Nel resto della coalizione di centrodestra la botta dei risultati appare dura da digerire. Il leader di Forza Italia Silvio Berlusconi, evitando commenti ha fatto i complimenti all’unico candidato vincente della coalizione: il sindaco di Trieste, eletto per la quarta volta. La destra più destra, per bocca della sua leader Giorgia Meloni ha ammesso che “Il centro-destra esce sconfitto alle amministrative. Infatti non riusciamo a strappare al centrosinistra le grandi città. Ma è una sconfitta e trovo eccessivo parlare di una disfatta”. Poi la sua originale sentenza: “La gente non è andata a votare perché la politica con i giochi di palazzo ha mortificato la volontà dei cittadini. La sinistra ha trasformato questa campagna in una lotta nel fango e l’ha fatto criminalizzando l’avversario, cercando di rendere impresentabile l’altro ritirando fuori slogan degli anni ’70. Dunque, nessun partito può gioire quando una città come Roma elegge il proprio sindaco con queste cifre. C’è una crisi della democrazia, non della politica. Tutti dovrebbero interrogarsi”.
Però, ciò che nessuno o pochi del centrodestra dicono è che visti i risultati, la tensione potrebbe innescare una nuova fase di “resa dei conti” fra le forze che stanno al governo a sostegno dell’esecutivo di Mario Draghi (Lega e Fi) e Fratelli d’Italia, che ha scelto di restare all’opposizione.

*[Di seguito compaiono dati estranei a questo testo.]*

(* ===== verification/RaftSim.v ===== *)
(** * The handlers follow the protocol

    Each RPC handler of [Raft.v], on a peer and a message that mean what
    [RaftRefine.v] says, amounts to actions of [RaftProtocol.v] by that peer,
    and its reply means what it should. *)
From S2P Require Import Prelude Persister Raft RaftNode RaftTheorems RaftSpec RaftNet.
From S2P Require Import RaftProtocol RaftCommit RaftRefine.

Section Handlers.
Context {Cmd : Type} `{!Gob Cmd, !GobLaws Cmd} (n : Z).
Implicit Types rf : Raft Cmd.
Implicit Types L P A B : list (LogEntry Cmd).
Implicit Types g : Proto Cmd.

(** Peer [i] moves from [rf] to [rf'] as the protocol allows, and then [Q]. *)
Definition follows g i rf' (Q : Proto Cmd → Prop) : Prop :=
  ∃ g', rtc (pstep n i) g g' ∧ node_rel n g' i rf' ∧ Q g'.

Lemma follows_same g i rf' (Q : Proto Cmd → Prop) : node_rel n g i rf' → Q g → follows g i rf' Q.
Proof. intros H HQ. by exists g. Qed.

Lemma follows_step g g' i rf' (Q : Proto Cmd → Prop) :
  pstep n i g g' → node_rel n g' i rf' → Q g' → follows g i rf' Q.
Proof. intros Hs H HQ. exists g'. split_and!; [by apply rtc_once|done|done]. Qed.

Lemma handle_result inp rf rf' :
  raft_wf rf → persisted rf → input_ok inp rf → handle inp rf = Some rf' →
  raft_wf rf' ∧ persisted rf'.
Proof using All.
  intros Hwf Hp Hok Hh. destruct (raft_no_panic_step inp rf Hwf Hp Hok) as (rf1 & Hh1 & H).
  rewrite Hh in Hh1. by injection Hh1 as <-.
Qed.

(** ** A new term *)

Lemma observe_new T rf :
  T > currentTerm rf →
  observe_term T rf = persist (set_votedFor (-1) (set_currentTerm T (set_role Follower rf))).
Proof.
  intros HT. unfold observe_term, becomeFollower. rewrite decide_True by done.
  by rewrite decide_True by done.
Qed.

Lemma node_bump g i rf T :
  proto_inv n g → node_rel n g i rf → T > currentTerm rf →
  node_rel n (with_term i T g) i
    (persist (set_votedFor (-1) (set_currentTerm T (set_role Follower rf)))).
Proof using All.
  intros Hg H HT. pose proof (nr_term _ _ _ _ H) as Et.
  assert (pstep n i g (with_term i T g)) as Hs by (apply p_bump; lia).
  apply (node_change n g _ i rf); try done.
  - by eapply pstep_ext.
  - rewrite <-observe_new by done. apply wf_observe, H.
  - apply persisted_persist.
  - simpl. by rewrite fn_lookup_insert.
  - simpl. apply (fresh_vote n); [done|lia].
  - by eapply log_rel_same, H.
  - simpl. eapply committed_later; [|apply (nr_commit _ _ _ _ H)]. lia.
  - apply prefix_take.
  - simpl. auto.
Qed.

Lemma observe_follows g i rf T :
  proto_inv n g → node_rel n g i rf →
  follows g i (observe_term T rf) (λ g', currentTerm (observe_term T rf) = Z.max T (currentTerm rf)).
Proof using All.
  intros Hg H. destruct (decide (T > currentTerm rf)) as [HT|HT].
  - rewrite observe_new by done. eapply follows_step.
    + apply (p_bump n i g T). rewrite (nr_term _ _ _ _ H). lia.
    + by apply node_bump.
    + simpl. lia.
  - unfold observe_term. rewrite decide_False by done. apply follows_same; [done|]. lia.
Qed.

(** ** RequestVote *)

Lemma upToDate_spec g i rf c args :
  node_rel n g i rf → vote_msg g c args →
  upToDate rf args = Some true → at_least_up_to_date (a_cand g c (rv_Term args)) (a_log g i).
Proof.
  intros H (_ & _ & _ & Hi & Ht). unfold upToDate.
  rewrite (log_rel_lastTerm (a_log g i)) by apply H. cbn [option_bind mbind].
  rewrite Ht, Hi, (node_last _ _ _ _ H). intros [= [Hd|[Hd Hl]]%bool_decide_eq_true]; [by left|right].
  split; [done|]. unfold len in Hl. lia.
Qed.

Lemma node_grant g i rf c args now :
  proto_inv n g → node_rel n g i rf → vote_msg g c args → currentTerm rf = rv_Term args →
  votedFor rf = -1 ∨ votedFor rf = rv_CandidateId args → upToDate rf args = Some true →
  raft_wf (persist (set_lastHeardAt now (set_votedFor (rv_CandidateId args) rf))) →
  follows g i (persist (set_lastHeardAt now (set_votedFor (rv_CandidateId args) rf))) (λ _, True).
Proof using All.
  intros Hg H Hm HT Hv Hup Hwf. pose proof (nr_term _ _ _ _ H) as Et.
  pose proof (nr_vote _ _ _ _ H) as Ev. destruct Hm as (Hc & Hpos & Hne & Hm).
  destruct Hv as [Hv|Hv].
  - rewrite decide_True in Ev by done.
    assert (pstep n i g (with_vote i c g)) as Hs.
    { rewrite <-Et in *. apply p_grant; [done|by rewrite HT|]. rewrite HT.
      by eapply upToDate_spec. }
    eapply follows_step; [done| |done].
    apply (node_change n g _ i rf); try done; simpl.
    + by eapply pstep_ext.
    + apply persisted_persist.
    + rewrite <-Et. rewrite put2_here, Hc. by rewrite decide_False by lia.
    + by eapply log_rel_same, H.
    + apply (nr_commit _ _ _ _ H).
    + apply prefix_take.
    + apply (nr_cand _ _ _ _ H).
    + apply (nr_lead _ _ _ _ H).
    + auto.
  - apply follows_same; [|done]. apply (node_keeps n g i rf); try done; [|apply persisted_persist].
    unfold keeps. split_and!; try done; auto.
Qed.

Lemma follows_trans g g1 i rf' (Q : Proto Cmd → Prop) :
  rtc (pstep n i) g g1 → follows g1 i rf' Q → follows g i rf' Q.
Proof. intros Hs (g2 & Hs2 & H). exists g2. split; [by etransitivity|done]. Qed.

Lemma follows_weaken g i rf' (Q Q' : Proto Cmd → Prop) :
  (∀ g', Q g' → Q' g') → follows g i rf' Q → follows g i rf' Q'.
Proof. intros HQ (g2 & Hs2 & H & Hq). exists g2. auto. Qed.

Lemma follows_RequestVote g i rf args now rf' r c :
  proto_inv n g → node_rel n g i rf → vote_msg g c args →
  RequestVote args now rf = Some (rf', r) → follows g i rf' (λ _, True).
Proof using All.
  intros Hg H Hm Hx.
  assert (raft_wf rf' ∧ persisted rf') as [Hwf Hp].
  { apply (handle_result (InRequestVote args now) rf); [apply H|apply H|done|]. simpl. by rewrite Hx. }
  unfold RequestVote in Hx. case_decide as Hold.
  { injection Hx as <- _. by apply follows_same. }
  destruct (observe_follows g i rf (rv_Term args) Hg H) as (g1 & Hs1 & H1 & Ht1).
  set (rf1 := observe_term (rv_Term args) rf) in *. clearbody rf1.
  pose proof (psteps_inv _ _ _ _ Hs1 Hg) as Hg1.
  eapply follows_trans; [done|].
  apply bind_Some in Hx as (ok & Hup & Hx). case_decide as Hv; injection Hx as <- _.
  - destruct Hv as [Hv ->]. apply (node_grant g1 i rf1 c); try done; [|lia].
    eapply vote_msg_ext; [by eapply psteps_ext|done].
  - by apply follows_same.
Qed.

Lo si intuisce dalle “accorate considerazioni” spiattellate dalla Meloni: “Rimane un tema che ci penalizza: i tre partiti hanno tre posizioni differenti. È evidente che, soprattutto nel momento in cui un pezzo del centrodestra governa insieme al centrosinistra, è normale che questo renda difficile creare un’alternativa chiara e possa creare disorientamento nell’elettorato del centrodestra, soprattutto nel secondo turno. Noi siamo stati penalizzati soprattutto nel secondo turno”.
Se può valere il commento di un ex ministro di centrodestra come Gianfranco Rotondi, che vanta un passato da democristiano (uno che prima delle amministrative a Milano, fiutato il vento contrario è corso ad il candidato di centrosinistra), sappiate che “adesso, nel centrodestra proveranno a girare alla Meloni la colpa di un fallimento di leadership”. Ma poi, girato l’angolo, torneranno a fare quel che hanno sempre fatto: ascoltare poco, camminare lontani dalla folla che pensa e quindi giudica, ambire segretamente ma concretamente a un collegio sicuro… Ovviamente per sé.
Finita l’orgia dei risultati adesso incomincia la ricerca di qualcosa di cui valga la pena argomentare. Per esempio, di come ridare dignità alla politica e al voto.